The Theories to Explain This Crazy Movie
My Heart Can’t Beat Unless You Tell It To Theory #1 – Camp one says Thomas dies. Dwight opens the window, sunlight comes in, Thomas is gone, and Dwight is finally free. This reading is satisfying structurally and it gives Dwight’s arc a clean conclusion. He spent the whole film unable to let go, and the final act is him learning to. Jessie’s death is the thing that breaks the spell, her total consumption by the caregiver role becoming literal the moment Thomas consumes her, and seeing that is what finally frees Dwight to stop.

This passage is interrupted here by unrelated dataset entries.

(** Every tab recorded in the timer map of the first state is recorded in
    that of the second. *)
Definition keeps_entries (st st' : State) : Prop :=
  ∀ t, is_Some (animation_timeouts st !! t) →
       is_Some (animation_timeouts st' !! t).

(** From the first state to the second the call log has grown, and every
    timer that was pending is still pending unless an icon of its tab was set
    on the way. *)
Definition kept_or_superseded (st st' : State) : Prop :=
  ∃ new, calls st' = calls st ++ new ∧
    ∀ tm, tm ∈ timers st →
      tm ∈ timers st' ∨
      ∃ path, SetIcon pageAction (tab_id (timer_tab tm)) path ∈ new.

(** From the first state to the second no timer id that had already been
    handed out has come back into the table. *)
Definition no_id_reused (st st' : State) : Prop :=
  next_timeout_id st ≤ next_timeout_id st' ∧
  ∀ tm, tm ∈ timers st' → tm ∈ timers st ∨ next_timeout_id st ≤ timer_id tm.

(** The [title] of the object built in [update_page_action] (lines
    123-125), for a busy title [busy]. *)
Definition action_title (busy : string) (st : State) (tab : Tab)
  : option string :=
  if is_loading tab then Some busy else page_action_title_idle st.

(** The calls of one animated icon update of [tab] in state [st]. *)
Definition animated_icon_calls (st : State) (tab : Tab) : list Call :=
  icon_calls tab (icon_path (is_theme_dark st) tab true (clock st)).

(** Some settle timer of tab [t] is pending. *)
Definition has_timer (t : Z) (st : State) : Prop :=
  ∃ tm, tm ∈ timers st ∧ tab_id (timer_tab tm) = t.

(** The still icon and the clip of a load state in a theme variant, by
    their file names (lines 80-89 and 58-70); the clip carries the marker of
    the instant it is requested at. *)
Definition still_icon (dark loading : bool) : string :=
  if loading
  then (if dark then "data/stop_dark.svg" else "data/stop_light.svg")
  else (if dark then "data/reload_dark.svg" else "data/reload_light.svg").

Definition clip_icon (dark loading : bool) (now : Z) : string :=
  (if loading
   then (if dark then "data/stop_to_reload_dark.svg"
         else "data/stop_to_reload_light.svg")
   else (if dark then "data/reload_to_stop_dark.svg"
         else "data/reload_to_stop_light.svg"))
  +:+ "?t=" +:+ pretty now.

(** The asset named after the phase and the load state, and the theme
    variant: the two axes of the file names in [icon_path]. *)
Definition asset_name (is_animated loading : bool) : string :=
  if is_animated
  then (if loading then "stop_to_reload" else "reload_to_stop")
  else (if loading then "stop" else "reload").

Definition theme_variant (dark : bool) : string :=
  if dark then "dark" else "light".

(** The reading of the transition phase in the specification: the
    reload-to-stop clip for a loading tab, the stop-to-reload clip for an
    idle one.  Stated from the specification, to be compared with
    [icon_path]. *)
Definition spec_transition_asset (dark : bool) (tab : Tab) : string :=
  if is_loading tab
  then (if dark then "data/reload_to_stop_dark.svg"
        else "data/reload_to_stop_light.svg")
  else (if dark then "data/stop_to_reload_dark.svg"
        else "data/stop_to_reload_light.svg").

(** A message catalogue to run the script with: a message is rendered as
    its name followed by its substitution. *)
Definition sample_messages (name substitution : string) : string :=
  name +:+ ":" +:+ substitution.

(** A tab that is loading, a tab that is not, and a state the script
    reaches: tab 3 is created at instant 0, which starts an animation, and
    300 ms pass. *)
Definition tab3 : Tab := mkTab 3 "loading".
Definition tab1 : Tab := mkTab 1 "complete".

Definition sample_events : list Event := [E_tabs_onCreated tab3; E_tick 300].

Definition sample_state : State :=
  Eval vm_compute in
    default (init 0) (run sample_messages sample_events (init 0)).


Definition dark_theme : ExtensionInfo :=
  mkExt "firefox-compact-dark@mozilla.org@personas.mozilla.org" "theme" true.

(** ** The host's tabs

    The browser with the tabs it has open.  The script never sees the table
    of tabs; it is given tab objects by the tab events and by the promises of
    [tabs.query] and [tabs.get], and the host fills these from the table. *)

(** A tab the host has open: the tab object it gives to the script, and
    whether the tab is the active one of its window. *)
Record OpenTab := mkOpenTab {
  open_tab : Tab;
  open_active : bool
}.

(** Whether an open tab satisfies a [queryInfo]. *)
Definition matches (q : QueryInfo) (ot : OpenTab) : bool :=
  match query_active q with
  | Some active => bool_decide (open_active ot = active)
  | None => true
  end &&
  match query_status q with
  | Some status => bool_decide (tab_status (open_tab ot) = status)
  | None => true
  end.

(** What [browser.tabs.query(queryInfo)] resolves to: the open tabs that
    satisfy [queryInfo], in the order of the table. *)
Definition tabs_query (q : QueryInfo) (tabs : list OpenTab) : list Tab :=
  open_tab <$> filter (λ ot, matches q ot = true) tabs.

(** What [browser.tabs.get(tabId)] finds. *)
Definition tabs_get (id : Z) (tabs : list OpenTab) : option Tab :=
  open_tab <$> head (filter (λ ot, tab_id (open_tab ot) = id) tabs).

Record Browser := mkBrowser {
  open_tabs : list OpenTab;
  script : State
}.

(** What happens in the browser: a tab is opened, changes or is closed; the
    promise of a [tabs.query] or a [tabs.get] settles; or an event that has
    nothing to do with the table of tabs is delivered to the script. *)
Inductive BrowserEvent :=
  | B_tab_created (ot : OpenTab)
  | B_tab_updated (ot : OpenTab)
  | B_tab_removed (id : Z)
  | B_query_resolved (n : nat)
  | B_get_settled (n : nat)
  | B_script (ev : Event).

(** The events the host delivers without consulting the table of tabs. *)
Definition tab_free (ev : Event) : bool :=
  match ev with
  | E_resolve _ (V_extensions _) | E_resolve _ (V_platform _)
  | E_management_onEnabled _ | E_webNavigation _ | E_action_onClicked _
  | E_timeout _ | E_tick _ => true
  | _ => false
  end.

(** The two clip calls of an animated icon update of [tab], in the theme
    variant [dark], at instant [now]. *)
Definition clip_calls (dark : bool) (now : Z) (tab : Tab) : list Call :=
  [SetIcon pageAction (tab_id tab) (clip_icon dark (is_loading tab) now);
   SetIcon browserAction (tab_id tab) (clip_icon dark (is_loading tab) now)].

Section Host.

Variable getMessage : string → string → string.

(** One turn of the browser.  A tab that is opened or changes is announced
    to the script; a tab that is closed is not (the script has no listener
    for it).  A query resolves to the tabs that are open and satisfy its
    [queryInfo] when it resolves; [tabs.get] resolves to the open tab of that
    id and rejects when there is none. *)
Definition browse (bev : BrowserEvent) (b : Browser) : option Browser :=
  match bev with
  | B_tab_created ot =>
      if bool_decide (tab_id (open_tab ot) ∈
                      (tab_id ∘ open_tab) <$> open_tabs b)
      then None
      else mkBrowser (open_tabs b ++ [ot]) <$>
             step getMessage (E_tabs_onCreated (open_tab ot)) (script b)
  | B_tab_updated ot =>
      if bool_decide (tab_id (open_tab ot) ∈
                      (tab_id ∘ open_tab) <$> open_tabs b)
      then mkBrowser
             ((λ ot', if bool_decide (tab_id (open_tab ot') =
                                      tab_id (open_tab ot))
                      then ot else ot') <$> open_tabs b) <$>
             step getMessage
               (E_tabs_onUpdated (tab_id (open_tab ot)) (open_tab ot))
               (script b)
      else None
  | B_tab_removed id =>
      Some (mkBrowser
              (filter (λ ot, tab_id (open_tab ot) ≠ id) (open_tabs b))
              (script b))
  | B_query_resolved n =>
      match pending (script b) !! n with
      | Some (P_tabs_query_show q) | Some (P_tabs_query_icons q) =>
          mkBrowser (open_tabs b) <$>
            step getMessage
              (E_resolve n (V_tabs (tabs_query q (open_tabs b)))) (script b)
      | _ => None
      end
  | B_get_settled n =>
      match pending (script b) !! n with
      | Some (P_tabs_get details) =>
          mkBrowser (open_tabs b) <$>
            step getMessage
              (match tabs_get (tabId details) (open_tabs b) with
               | Some tab => E_resolve n (V_tab tab)
               | None => E_reject n
               end) (script b)
      | _ => None
      end
  | B_script ev =>
      if tab_free ev
      then mkBrowser (open_tabs b) <$> step getMessage ev (script b)
      else None
  end.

My Heart Can’t Beat Unless You Tell It To Theory #2 – Camp two says Thomas survives and the cycle continues without Dwight. The window is ambiguous. Thomas has lived through near-death before. Dwight leaving doesn’t mean Thomas dies, it means Dwight stopped being responsible for whether he does. This reading is darker and, I’d argue, more honest to what the film is actually about, because hospice doesn’t end clean. People die on their own timeline, not on the caregiver’s emotional arc.

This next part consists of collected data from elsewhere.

(** C7, amended: for every text and keyword list, the keyword check returns
    exactly the keywords that the specification returns and that are written
    in lower case, in the order of the list: all of them when the list is in
    lower case, as the keyword lists of every validator are. These are the
    configured keywords in lower case, so for a validator the check returns
    the lowercase forms of exactly the configured keywords whose lowercase
    form occurs in the lower-cased text. [findKeywords(text, ["rate card"])]
    is [["rate card"]] whenever the text contains "Rate Card" in any case,
    and [[]] when the lower-cased text contains neither "rate card" nor
    "rate-card". *)
Theorem C7_keyword_check (text : str) (keywords : list str) :
  _keyword_check text keywords = filter (λ k, lower k = k) (findKeywords text keywords) ∧
  (Forall (λ k, lower k = k) keywords →
   _keyword_check text keywords = findKeywords text keywords) ∧
  (∀ re_compile float_of_str loaded self,
     __init__ re_compile float_of_str loaded = Ok self →
     _keyword_check text (coi_keywords self) = findKeywords text (coi_keywords self) ∧
     _keyword_check text (ratecard_keywords self)
     = findKeywords text (ratecard_keywords self)) ∧
  (∀ re_compile float_of_str config self ks,
     __init__ re_compile float_of_str (Some config) = Ok self →
     (config !! T "coi_keywords" = Some (YList (map YStr ks)) →
        _keyword_check text (coi_keywords self) = map lower (findKeywords text ks)) ∧
     (config !! T "ratecard_keywords" = Some (YList (map YStr ks)) →
        _keyword_check text (ratecard_keywords self) = map lower (findKeywords text ks))) ∧
  (∀ pre mid post, text = pre ++ mid ++ post → lower mid = T "rate card" →
     _keyword_check text [T "rate card"] = [T "rate card"]) ∧
  (contains (lower text) (T "rate card") = false →
   contains (lower text) (T "rate-card") = false →
   _keyword_check text [T "rate card"] = []).
Proof.
  assert (∀ l, Forall (λ k, lower k = k) l → _keyword_check text l = findKeywords text l)
    as Hagree.
  { intros l Hlower. unfold _keyword_check, findKeywords.
    induction Hlower as [|k ks Hk _ IH]; [done|].
    rewrite !filter_cons, IH, Hk. done. }
  split; [|split; [|split; [|split; [|split]]]].
  - unfold _keyword_check, findKeywords. rewrite list_filter_filter.
    apply list_filter_iff. intros k. split.
    + intros Hk. assert (lower k = k) as Hlower.
      { apply Is_true_true, contains_occurs in Hk as (pre & post & Heq).
        by eapply occurs_in_lower. }
      by rewrite Hlower.
    + intros [Hlower Hk]. by rewrite Hlower in Hk.
  - apply Hagree.
  - intros re_compile float_of_str loaded self Hinit.
    destruct (init_keywords_lower _ _ _ _ Hinit) as [Hcoi Hrate].
    split; by apply Hagree.
  - intros re_compile float_of_str config self ks Hinit.
    destruct (init_keywords_configured _ _ _ _ Hinit) as [Hcoi Hrate].
    split; intros Hks.
    + rewrite (Hcoi ks Hks). unfold _keyword_check, findKeywords.
      apply (filter_map_lower (contains (lower text))).
    + rewrite (Hrate ks Hks). unfold _keyword_check, findKeywords.
      apply (filter_map_lower (contains (lower text))).
  - intros pre mid post -> Hmid. rewrite keyword_check_one.
    by rewrite !lower_app, Hmid, contains_app.
  - intros Hnone _. rewrite keyword_check_one. by rewrite Hnone.
Qed.
(** * pycryptor: the Tk front end ([pycryptor/__main__.py])

    A shallow embedding of the batch front end of pycryptor: the list box
    of selected files, the settings panel, the pre-submission checks and
    the producer/consumer pair that relays the results of the engine from
    a worker thread to the Tk main loop through a [collections.deque].

    Part I holds the definitions, translated method by method from the
    source; Part II holds the theorems. *)

From Stdlib Require Import NArith Lia.
From stdpp Require Import base option list gmap strings.

(** ** Python values used by the front end *)

Module Py.

(** A [str] is a sequence of Unicode code points; [len] is [length]. *)
Definition str := list N.

(** An ASCII literal as a [str]. *)
Definition lit (s : string) : str :=
  Ascii.N_of_ascii <$> String.list_ascii_of_string s.

(** [str.upper()] and [str.title()] on a literal or an identifier,
    whose cased characters are the Latin letters: [title] puts the
    first letter of every run of letters in upper case and the rest of
    the run in lower case. *)
Definition is_lower (c : Ascii.ascii) : bool :=
  let n := Ascii.N_of_ascii c in (97 <=? n)%N && (n <=? 122)%N.

Definition is_upper (c : Ascii.ascii) : bool :=
  let n := Ascii.N_of_ascii c in (65 <=? n)%N && (n <=? 90)%N.

Definition upper_char (c : Ascii.ascii) : Ascii.ascii :=
  if is_lower c then Ascii.ascii_of_N (Ascii.N_of_ascii c - 32) else c.

Definition lower_char (c : Ascii.ascii) : Ascii.ascii :=
  if is_upper c then Ascii.ascii_of_N (Ascii.N_of_ascii c + 32) else c.
(** * Panel corners: cached geometry engine and its invalidation protocol

    A shallow embedding of [src/utils.js] (the [debounce] helper and the three
    [lookup_for_*] functions) and of the panel-corner module that follows it
    in the same file (the [PanelCorners] controller and the [PanelCorner]
    drawing area), together with the properties of the specification.

    Modelling conventions.
    - JavaScript numbers are rationals ([Q]); the properties below depend on
      the control flow only, never on rounding.
    - Objects that are shared and mutated (corner elements, debounced
      closures) live in stores indexed by an allocation counter; a reference
      is the index.
    - Every function of the source is a state transformer on [World], the
      state of the shell as far as the code reads or writes it.  A trace of
      the effects performed is kept in the world, newest entry first.
    - The host (GLib main loop, panel actor, settings store, connection
      registry) is modelled only as far as the code calls it. *)

From Stdlib Require Import QArith.
From Stdlib Require Import Ascii String.
From stdpp Require Import base decidable option list functions strings gmap.

Open Scope string_scope.
Open Scope nat_scope.

(** Rational arithmetic stays folded in goals. *)
#[local] Arguments Qmult : simpl never.
#[local] Arguments Qplus : simpl never.
#[local] Arguments Qminus : simpl never.
#[local] Arguments Qopp : simpl never.

(** ** Values *)

(** [Clutter.Color]: four channels. *)
Record Color := RGBA { red : N; green : N; blue : N; alpha : N }.

Definition opaque_black : Color := RGBA 0 0 0 255.

(** [St.Side], as far as the corners use it. *)
Inductive Side := LEFT | RIGHT.

(** [Clutter.ActorBox]. *)
Record ActorBox := { x1 : Q; x2 : Q; y1 : Q; y2 : Q }.

(** The path that [vfunc_repaint] fills: from the origin, an arc (centre,
    radius, and the two angles counted in quarter turns, so that 2 stands for
    pi and 3 for 3 pi / 2), then a line to a point, and back. *)
Record Path := {
  arc_x : Q; arc_y : Q; arc_radius : Q;
  arc_from : nat; arc_to : nat;
  line_x : Q; line_y : Q
}.

(** The three kinds of style value. *)
Inductive Kind := Length | Double | ColorKind.

(** A theme node: [node.lookup_<kind>(prop, inherit)] answers with the array
    [[found, value]]. *)
Record ThemeNode := {
  lookup_length : string -> bool -> bool * Q;
  lookup_double : string -> bool -> bool * Q;
  lookup_color : string -> bool -> bool * Color
}.
(** * subgen-whisperx: a shallow embedding of [subgen_whisperx.py]

    The program turns media files into SubRip subtitle files: it discovers
    media, extracts a mono 16 kHz audio track, hands it to the transcription
    collaborator, renders the segments and writes the result beside the
    source.

    Modelling conventions.
    - A Python [str] is a [string]; its characters are the 8-bit code points
      of [ascii] (the Latin-1 range), which covers every literal of the
      program and the command-line choices.
    - A Python [int] is a [Z]; a Python [float] is a primitive binary64
      [float].
    - Code that raises, logs, starts or stops the stopwatch, calls a
      collaborator or writes a file runs in the monad [M]: a function from
      the [world] to an [outcome] and the world after it.  Effects performed
      before an exception is raised stay in the world, as in Python.
    - The collaborators (torch, ffmpeg, whisperx, the file system) are the
      fields of an [env] record: what each call returns or raises.
    - Paths follow [posixpath]. *)

From Stdlib Require Import String Ascii List ZArith Lia Bool Floats.
From Stdlib Require Import DecimalString DecimalPos DecimalZ.
Import ListNotations.

Open Scope list_scope.
Open Scope string_scope.

(** ** Python built-ins used by the program *)

Module Py.

(** Exception classes the program can meet; all derive from [Exception]. *)
Inductive exn : Type :=
| AttributeError (msg : string)
| ValueError (msg : string)
| KeyError (key : string)
| IndexError (msg : string)
| OSError (msg : string)
| RuntimeError (msg : string).

(** [str(e)] *)
Definition exn_str (e : exn) : string :=
  match e with
  | AttributeError m | ValueError m | IndexError m | OSError m
  | RuntimeError m => m
  | KeyError k => "'" ++ k ++ "'"
  end.

Inductive outcome (A : Type) : Type :=
| Ok (a : A)
| Raise (e : exn).
Arguments Ok {A} a.
Arguments Raise {A} e.

Definition is_ValueError (e : exn) : bool :=
  match e with ValueError _ => true | _ => false end.

(** [s[:n]] and [s[n:]] for a non-negative [n]. *)
Fixpoint take (n : nat) (s : string) : string :=
  match n, s with
  | S n', String c s' => String c (take n' s')
  | _, _ => EmptyString
  end.

Fixpoint drop (n : nat) (s : string) : string :=
  match n, s with
  | S n', String _ s' => drop n' s'
  | _, _ => s
  end.

(** [bool(s)] for a string and for an optional string. *)
Definition truthy (s : string) : bool :=
  match s with EmptyString => false | String _ _ => true end.

Definition truthy_opt (o : option string) : bool :=
  match o with None => false | Some s => truthy s end.

(** [s.startswith(p)] *)
Fixpoint startswith (p s : string) : bool :=
  match p, s with
  | EmptyString, _ => true
  | String a p', String b s' => Ascii.eqb a b && startswith p' s'
  | String _ _, EmptyString => false
  end.

(** [s.endswith(p)] *)
Definition endswith (p s : string) : bool :=
  (String.length p <=? String.length s)%nat
  && String.eqb (drop (String.length s - String.length p) s) p.

(** [s.find(sub)]: the lowest index where [sub] occurs. *)
Fixpoint find_nat (sub s : string) : option nat :=
  if startswith sub s then Some O
  else match s with
       | EmptyString => None
       | String _ s' => option_map S (find_nat sub s')
       end.

(** [sub in s] *)
Definition contains (sub s : string) : bool :=
  match find_nat sub s with Some _ => true | None => false end.

(** [s.rfind(sub)]: the highest index where [sub] occurs, [-1] if none. *)
Fixpoint rfind_nat (sub s : string) : option nat :=
  match s with
  | EmptyString => if startswith sub s then Some O else None
  | String _ s' =>
      match rfind_nat sub s' with
      | Some i => Some (S i)
      | None => if startswith sub s then Some O else None
      end
  end.

Definition rfind (sub s : string) : Z :=
  match rfind_nat sub s with
  | Some i => Z.of_nat i
  | None => (-1)%Z
  end.

(** [s.rsplit(sep, 1)]: split once at the last occurrence of [sep];
    an empty separator is a [ValueError]. *)
Definition rsplit1 (sep s : string) : outcome (list string) :=
  match sep with
  | EmptyString => Raise (ValueError "empty separator")
  | String _ _ =>
      match rfind_nat sep s with
      | Some i => Ok [take i s; drop (i + String.length sep) s]
      | None => Ok [s]
      end
  end.

(** [xs[0]] *)
Definition index0 {A : Type} (xs : list A) : outcome A :=
  match xs with
  | x :: _ => Ok x
  | [] => Raise (IndexError "list index out of range")
  end.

Cuartas has said publicly that the film comes directly from his family’s experience with his grandmother’s hospice, and the fractures it opened between family members who were ready to let go and family members who were not. He’s not hiding the metaphor. He built the whole structure around it.
Moviesoapbox’s Personal Read On Which Way This Film Is Going
My read is camp two, and here’s why. If Thomas dies in that final scene, the film is ultimately about Dwight finding his way to a decision. If Thomas survives, the film is about something harder: that the caregiving system doesn’t need Dwight specifically. It just needs a Dwight. Jessie was one version. Dwight was another. The machine keeps running until there’s no one left to run it. That’s what all those murders in the background were. Hundreds of them, the film implies, before we arrived. The machine has been running a long time. Dwight leaving doesn’t stop it. It just stops Dwight.
That’s the film. That’s what Cuartas got onto the screen on what was clearly a micro-budget, shooting at night, with a cast that understood exactly what they were making and committed to it fully. No studio note was ever going to produce this. No greenlight committee was ever going to approve a hospice metaphor this uncompromising and this unwilling to give its protagonist a clean exit. This film exists because nobody with enough money to ruin it was paying attention, and because Jonathan Cuartas had something real to say and said it before anyone could tell him to soften it.
Watch it in the dark. You’ll feel the weight.